#### Problem description:
Return the entries in their entirety, precisely as given.

[Collected data entries]
★ ★ ★ ★
(** When the allocation, the installation of the message and the detailed
    capture succeed, the construction ends with the capture of the simple
    stack trace and returns what that capture returns. *)
Lemma ConstructError_reaches_capture (target : JSFunction)
    (new_target message : Object) (mode : FrameSkipMode)
    (suppress_detailed_trace : bool) (fresh with_message detailed : JSObject) :
  JSObject_New target
    (if IsJSReceiver new_target then new_target else OJSFunction target)
  = Some fresh →
  (if IsUndefined message then with_message = fresh
   else ∃ msg,
       Object_ToString message = Some msg
       ∧ SetOwnPropertyIgnoreAttributes fresh message_string (Str msg)
           DONT_ENUM = Some with_message) →
  (if suppress_detailed_trace then detailed = with_message
   else CaptureAndSetDetailedStackTrace with_message = Some detailed) →
  ConstructError target new_target message mode suppress_detailed_trace
  = on_exception
      (CaptureAndSetSimpleStackTrace detailed
         (capture_mode mode new_target).1 (capture_mode mode new_target).2).
Proof.
  intros Hnew Hmsg Hdet. unfold ConstructError. rewrite Hnew.
  cbn [on_exception mbind Completion_bind].
  assert ((if negb (IsUndefined message) then
             msg_string ← on_exception (Object_ToString message);
             on_exception
               (SetOwnPropertyIgnoreAttributes fresh message_string
                  (Str msg_string) DONT_ENUM)
           else Normal fresh) = Normal with_message) as ->.
  { destruct (IsUndefined message); simpl; [by subst |].
    destruct Hmsg as (msg & -> & Hset). simpl. by rewrite Hset. }
  cbn [mbind Completion_bind].
  assert ((if negb suppress_detailed_trace
           then on_exception (CaptureAndSetDetailedStackTrace with_message)
           else Normal with_message) = Normal detailed) as ->.
  { destruct suppress_detailed_trace; simpl; [by subst | by rewrite Hdet]. }
  cbn [mbind Completion_bind].
  assert (match mode with
          | SKIP_FIRST =>
              if IsJSFunction new_target then (SKIP_UNTIL_SEEN, Some new_target)
              else (mode, None)
          | _ => (mode, None)
          end = capture_mode mode new_target) as -> by by destruct mode.
  destruct (capture_mode mode new_target) as [mode' caller]. simpl.
  by destruct (CaptureAndSetSimpleStackTrace detailed mode' caller).
Qed.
★ ★ ★ ★
#### Written reply:
(** When the allocation, the installation of the message and the detailed
    capture succeed, the construction ends with the capture of the simple
    stack trace and returns what that capture returns. *)
Lemma ConstructError_reaches_capture (target : JSFunction)
    (new_target message : Object) (mode : FrameSkipMode)
    (suppress_detailed_trace : bool) (fresh with_message detailed : JSObject) :
  JSObject_New target
    (if IsJSReceiver new_target then new_target else OJSFunction target)
  = Some fresh →
  (if IsUndefined message then with_message = fresh
   else ∃ msg,
       Object_ToString message = Some msg
       ∧ SetOwnPropertyIgnoreAttributes fresh message_string (Str msg)
           DONT_ENUM = Some with_message) →
  (if suppress_detailed_trace then detailed = with_message
   else CaptureAndSetDetailedStackTrace with_message = Some detailed) →
  ConstructError target new_target message mode suppress_detailed_trace
  = on_exception
      (CaptureAndSetSimpleStackTrace detailed
         (capture_mode mode new_target).1 (capture_mode mode new_target).2).
Proof.
  intros Hnew Hmsg Hdet. unfold ConstructError. rewrite Hnew.
  cbn [on_exception mbind Completion_bind].
  assert ((if negb (IsUndefined message) then
             msg_string ← on_exception (Object_ToString message);
             on_exception
               (SetOwnPropertyIgnoreAttributes fresh message_string
                  (Str msg_string) DONT_ENUM)
           else Normal fresh) = Normal with_message) as ->.
  { destruct (IsUndefined message); simpl; [by subst |].
    destruct Hmsg as (msg & -> & Hset). simpl. by rewrite Hset. }
  cbn [mbind Completion_bind].
  assert ((if negb suppress_detailed_trace
           then on_exception (CaptureAndSetDetailedStackTrace with_message)
           else Normal with_message) = Normal detailed) as ->.
  { destruct suppress_detailed_trace; simpl; [by subst | by rewrite Hdet]. }
  cbn [mbind Completion_bind].
  assert (match mode with
          | SKIP_FIRST =>
              if IsJSFunction new_target then (SKIP_UNTIL_SEEN, Some new_target)
              else (mode, None)
          | _ => (mode, None)
          end = capture_mode mode new_target) as -> by by destruct mode.
  destruct (capture_mode mode new_target) as [mode' caller]. simpl.
  by destruct (CaptureAndSetSimpleStackTrace detailed mode' caller).
Qed.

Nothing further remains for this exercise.